[STORED DATA Boundary: Start]
Lemma visit_receive s fd (r : Z -> bool) a msg : fd ∈ master_set s -> fd <> server_fd -> r fd = true ->
  visit echo_reply server_fd (filter (fun x => r x = true) (master_set s)) (mkTurn (Some r) a (fun x => if r x then Some msg else None)) fd s =
  Done (match msg with [] => mkServer (master_set s ∖ {[fd]}) (max_fd s) (sent s) | _ => send fd msg s end).
Proof.
  intros Hs Hne Hr. unfold visit, FD_ISSET. rewrite bool_decide_true by (by apply elem_of_filter).
  cbn [negb]. rewrite (proj2 (Z.eqb_neq _ _)) by done. cbn [received]. rewrite Hr. by destruct msg.
Qed.

Lemma deliver_one s cs i c fd msg : fds_ok s cs -> cs !! i = Some c -> on c = Accepted fd -> closed c = false ->
  deliver [(fd, msg)] cs = (<[i := mkConn (at_ c) (rest c) (echoed c) (to_server c) (to_client c ++ msg) (on c)]> cs, true).
Proof.
  intros (_ & _ & _ & H3) Hc Ho Hcl. cbn [deliver].
  assert (forall j d, cs !! j = Some d -> bool_decide (on d = Accepted fd) = bool_decide (j = i)) as Hon.
  { intros j d Hd. destruct (decide (j = i)) as [->|Hj]; [rewrite !bool_decide_true by congruence; done|].
    rewrite (bool_decide_false (j = i)) by done. apply bool_decide_false. intros Hod. by eapply Hj, H3. }
  assert (existsb (fun c => bool_decide (on c = Accepted fd) && closed c) cs = false) as ->.
  { apply not_true_is_false. intros (d & Hd & H)%existsb_exists. apply list_elem_of_In, list_elem_of_lookup_1 in Hd as [j Hd].
    rewrite (Hon j d Hd) in H. apply andb_true_iff in H as [Hj%bool_decide_eq_true Hc']. congruence. }
  f_equal. apply list_eq. intros j. rewrite list_lookup_fmap. destruct (decide (j = i)) as [->|Hj].
  - rewrite Hc, list_lookup_insert_eq by (by eapply lookup_lt_Some). cbn. by rewrite bool_decide_true.
  - rewrite list_lookup_insert_ne by done. destruct (cs !! j) as [d|] eqn:Hd; [|done]. cbn. rewrite (Hon j d Hd).
    by rewrite bool_decide_false.
Qed.

(** *** Every step *)

Lemma put_ok texts w i c c' s : Forall2 conn_ok texts (conns w) -> conns w !! i = Some c ->
  (forall text, texts !! i = Some text -> conn_ok text c -> conn_ok text c') -> (ahead c' < ahead c)%nat -> fds_ok s (<[i := c']> (conns w)) ->
  let w' := mkWorld (<[i := c']> (conns w)) (Up s) in inv texts w' /\ (measure w' < measure w)%nat.
Proof.
  intros Hok Hc Hc' Ha Hfds w'. split.
  - exists s. split_and!; [done..|]. destruct (Forall2_lookup_r _ _ _ _ _ Hok Hc) as (text & Ht & Htc).
    rewrite <- (list_insert_id texts i text) by done. apply Forall2_insert; auto.
  - unfold measure. cbn [conns w']. pose proof (sum_list_with_insert ahead _ i c c' Hc). lia.
Qed.
(** [handle_client]: [read], [write], [close] *)
Definition conn_worker (c : conn) : option conn :=
  match w_at c with
  | WRead =>
      match to_server c, c_at c with
      | EmptyString, (CSend | CRecv | CClose) => None
      | _, _ => Some (mkConn (c_at c) WWrite (span BUF_SIZE (fun _ => true) (to_server c)).2 (to_client c) (reply c))
      end
  | WWrite => Some (mkConn (c_at c) WClose (to_server c) (to_client c +:+ "OK" +:+ nl) (reply c))
  | WClose => Some (mkConn (c_at c) WDone (to_server c) (to_client c) (reply c))
  | WNone | WDone | WDropped => None
  end.

Definition put (i : nat) (c : conn) (w : world) : world := mkWorld (clients w) (<[i := c]> (conns w)) (children w).

(** one call of client [j]: on its connection, or the next [connect] *)
Definition client_act (j : nat) (w : world) : option world :=
  k ← clients w !! j;
  let connect :=
    match requests k with
    | O => None
    | S r =>
        if (sum_list_with waiting (conns w) <=? BACKLOG)%nat
        then Some (mkWorld (<[j := mkClient r (Some (length (conns w)))]> (clients w))
          (conns w ++ [mkConn CSend WNone "" "" ""]) (children w))
        else None
    end in
  match current k with
  | None => connect
  | Some i =>
      c ← conns w !! i;
      match c_at c with CDone => connect | _ => c' ← conn_client c; Some (put i c' w) end
  end.

Definition worker_act (i : nat) (w : world) : option world :=
  c ← conns w !! i; c' ← conn_worker c; Some (put i c' w).

(** one turn of the loop of [main]: [accept] of a connection that waits, then [fork] or
    [pthread_create] *)
Definition main_act (i : nat) (w : world) : option world :=
  c ← conns w !! i;
  let goto h := mkConn (c_at c) h (to_server c) (to_client c) (reply c) in
  match w_at c with
  | WNone =>
      match mode with
      | Threads => Some (put i (goto WRead) w)
      | Fork =>
          if (children w <? limit)%nat
          then Some (mkWorld (clients w) (<[i := goto WRead]> (conns w)) (S (children w)))
          else Some (put i (goto WDropped) w)
      end
  | _ => None
  end.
[STORED DATA Boundary: End]
PROBLEM TO WORK ON:
Above are the entries. Output exactly the lines beginning with the line that has "match c_at c" and ending with the line that has "if (children w <? limit)%nat".

TASK SOLUTION:
      match c_at c with CDone => connect | _ => c' ← conn_client c; Some (put i c' w) end
  end.

Definition worker_act (i : nat) (w : world) : option world :=
  c ← conns w !! i; c' ← conn_worker c; Some (put i c' w).

(** one turn of the loop of [main]: [accept] of a connection that waits, then [fork] or
    [pthread_create] *)
Definition main_act (i : nat) (w : world) : option world :=
  c ← conns w !! i;
  let goto h := mkConn (c_at c) h (to_server c) (to_client c) (reply c) in
  match w_at c with
  | WNone =>
      match mode with
      | Threads => Some (put i (goto WRead) w)
      | Fork =>
          if (children w <? limit)%nat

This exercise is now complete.